(Stored data entries)
● ● ● ● ● ● ●
(** [signature_verifies] in words. *)
Lemma signature_verifies_spec req raw :
  verifies req raw = true
  <-> exists h,
      header_hmac req = Some h /\ h <> ""
      /\ SHOPIFY_SECRET_KEY env <> ""
      /\ createHmac_sha256_base64 (SHOPIFY_SECRET_KEY env)
                 (Buffer_toString raw) = h.
Proof.
  unfold signature_verifies. split.
  - intros H. apply andb_prop in H as [H E]. apply andb_prop in H as [H S].
    destruct (header_hmac req) as [h|]; [|discriminate].
    exists h. cbn in *. apply negb_true_iff, negb_false_iff in H.
    repeat split.
    + now apply truthy_true_iff.
    + now apply truthy_true_iff.
    + now apply String.eqb_eq.
  - intros (h & -> & Hh & Hs & E). cbn.
    apply truthy_true_iff in Hh, Hs. rewrite Hh, Hs. cbn.
    now apply String.eqb_eq.
Qed.

Lemma verifies_false_cases req raw :
  verifies req raw = false ->
  (Js.not_ (header_hmac req)
   || negb (Js.truthy (SHOPIFY_SECRET_KEY env)))%bool = true
  \/ ((Js.not_ (header_hmac req)
       || negb (Js.truthy (SHOPIFY_SECRET_KEY env)))%bool = false
      /\ negb (String.eqb
                 (createHmac_sha256_base64 (SHOPIFY_SECRET_KEY env)
                 (Buffer_toString raw))
                 (Js.nullish_default (header_hmac req) "")) = true).
Proof.
  unfold signature_verifies.
  destruct (Js.not_ (header_hmac req)); cbn; [now left|].
  destruct (Js.truthy (SHOPIFY_SECRET_KEY env)); cbn; [|now left].
  intros ->. now right.
Qed.

Lemma verifies_true_cases req raw :
  verifies req raw = true ->
  (Js.not_ (header_hmac req)
   || negb (Js.truthy (SHOPIFY_SECRET_KEY env)))%bool = false
  /\ negb (String.eqb
             (createHmac_sha256_base64 (SHOPIFY_SECRET_KEY env)
                 (Buffer_toString raw))
             (Js.nullish_default (header_hmac req) "")) = false.
Proof.
  unfold signature_verifies. intros H.
  apply andb_prop in H as [H E]. apply andb_prop in H as [H S].
  rewrite E. apply negb_true_iff in H. rewrite H, S. now split.
Qed.

(** Without a passing signature both handlers answer 403 and stop. *)
Lemma checkouts_update_rejects amb req w raw :
  rawBody req = Some raw -> verifies req raw = false ->
  on_checkout amb req w = (Normal tt, answered 403 w).
Proof.
  intros R V. unfold checkouts_update.
  destruct (verifies_false_cases _ _ V) as [H | [H E]]; rewrite H.
  - reflexivity.
  - unfold bind at 1. unfold rawBody_toString. rewrite R. cbn [ret].
    rewrite E. reflexivity.
Qed.

Lemma orders_create_rejects amb req w raw :
  rawBody req = Some raw -> verifies req raw = false ->
  on_order amb req w = (Normal tt, answered 403 w).
Proof.
  intros R V. unfold orders_create.
  destruct (verifies_false_cases _ _ V) as [H | [H E]]; rewrite H.
  - reflexivity.
  - unfold bind at 1. unfold rawBody_toString. rewrite R. cbn [ret].
    rewrite E. reflexivity.
Qed.

(** What is left of the checkout handler once 200 has been sent. *)
Lemma checkouts_update_accepts amb req w raw :
  rawBody req = Some raw -> verifies req raw = true ->
  on_checkout amb req w
  = (let checkout := body req in
     if negb (Js.not_ (completed_at checkout)) then ret tt
     else if Js.not_ (rawPhone checkout) then ret tt
     else
       match parsePhoneNumberFromString
               (Js.nullish_default (rawPhone checkout) "") "IN" with
       | None => ret tt
       | Some phoneNumber =>
           if negb (isValid phoneNumber) then ret tt
           else
             existing <- get (Firestore.where_eq "checkoutId"
                                (Firestore.VString (id checkout))) ;;
             if negb (Firestore.empty existing) then ret tt
             else
               recentMessages <-
                 get (recentMessages_query (number phoneNumber)) ;;
               hh <- docs0_timestamp_toDate recentMessages ;;
               if negb (Firestore.empty recentMessages)
                  && (new_Date amb - hh <? 24 * 60 * 60 * 1000)
               then ret tt
               else
                 dispatch env amb
                   (checkout_messageData env (number phoneNumber)
                      (customerName checkout))
                   (getFullName checkout) (number phoneNumber) (id checkout)
       end) (answered 200 w).
Proof.
  intros R V. unfold checkouts_update.
  destruct (verifies_true_cases _ _ V) as [H E]. rewrite H.
  unfold bind at 1. unfold rawBody_toString. rewrite R. cbn [ret].
  rewrite E. reflexivity.
Qed.

Lemma orders_create_accepts amb req w raw :
  rawBody req = Some raw -> verifies req raw = true ->
  on_order amb req w
  = (let checkout := body req in
     if Js.not_ (rawPhone checkout) then ret tt
     else
       match parsePhoneNumberFromString
               (Js.nullish_default (rawPhone checkout) "") "IN" with
       | None => ret tt
       | Some phoneNumber =>
           if negb (isValid phoneNumber) then ret tt
           else
             dispatch env amb
               (order_messageData env (number phoneNumber)
                  (customerName checkout) (id checkout)
                  (parseFloat_text
                     (Js.nullish_default (total_price checkout) "0")))
               (getFullName checkout) (number phoneNumber) (id checkout)
       end) (answered 200 w).
Proof.
  intros R V. unfold orders_create.
  destruct (verifies_true_cases _ _ V) as [H E]. rewrite H.
  unfold bind at 1. unfold rawBody_toString. rewrite R. cbn [ret].
  rewrite E. reflexivity.
Qed.

(** No step after the response sends another status. *)
Lemma checkouts_update_status_kept amb req w raw :
  rawBody req = Some raw -> verifies req raw = true ->
  statusSent (snd (on_checkout amb req w)) = (statusSent w ++ [200])%list.
Proof.
  intros R V. rewrite (checkouts_update_accepts amb req w raw R V). cbv zeta.
  repeat (first [rewrite dispatch_run | unfold bind at 1; cbn [get]
                 | branch]); try reflexivity.
  all: match goal with
       | H : docs0_timestamp_toDate ?d ?w0 = _ |- _ =>
           pose proof (docs0_timestamp_toDate_world d w0) as D;
           rewrite H in D; cbn [snd] in D; subst; reflexivity
       end.
Qed.

Lemma orders_create_status_kept amb req w raw :
  rawBody req = Some raw -> verifies req raw = true ->
  statusSent (snd (on_order amb req w)) = (statusSent w ++ [200])%list.
Proof.
  intros R V. rewrite (orders_create_accepts amb req w raw R V). cbv zeta.
  repeat (first [rewrite dispatch_run | branch]); reflexivity.
Qed.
● ● ● ● ● ● ●
From the records above, count the lines that contain "split". Only the number should be written.

* Result for this task *
3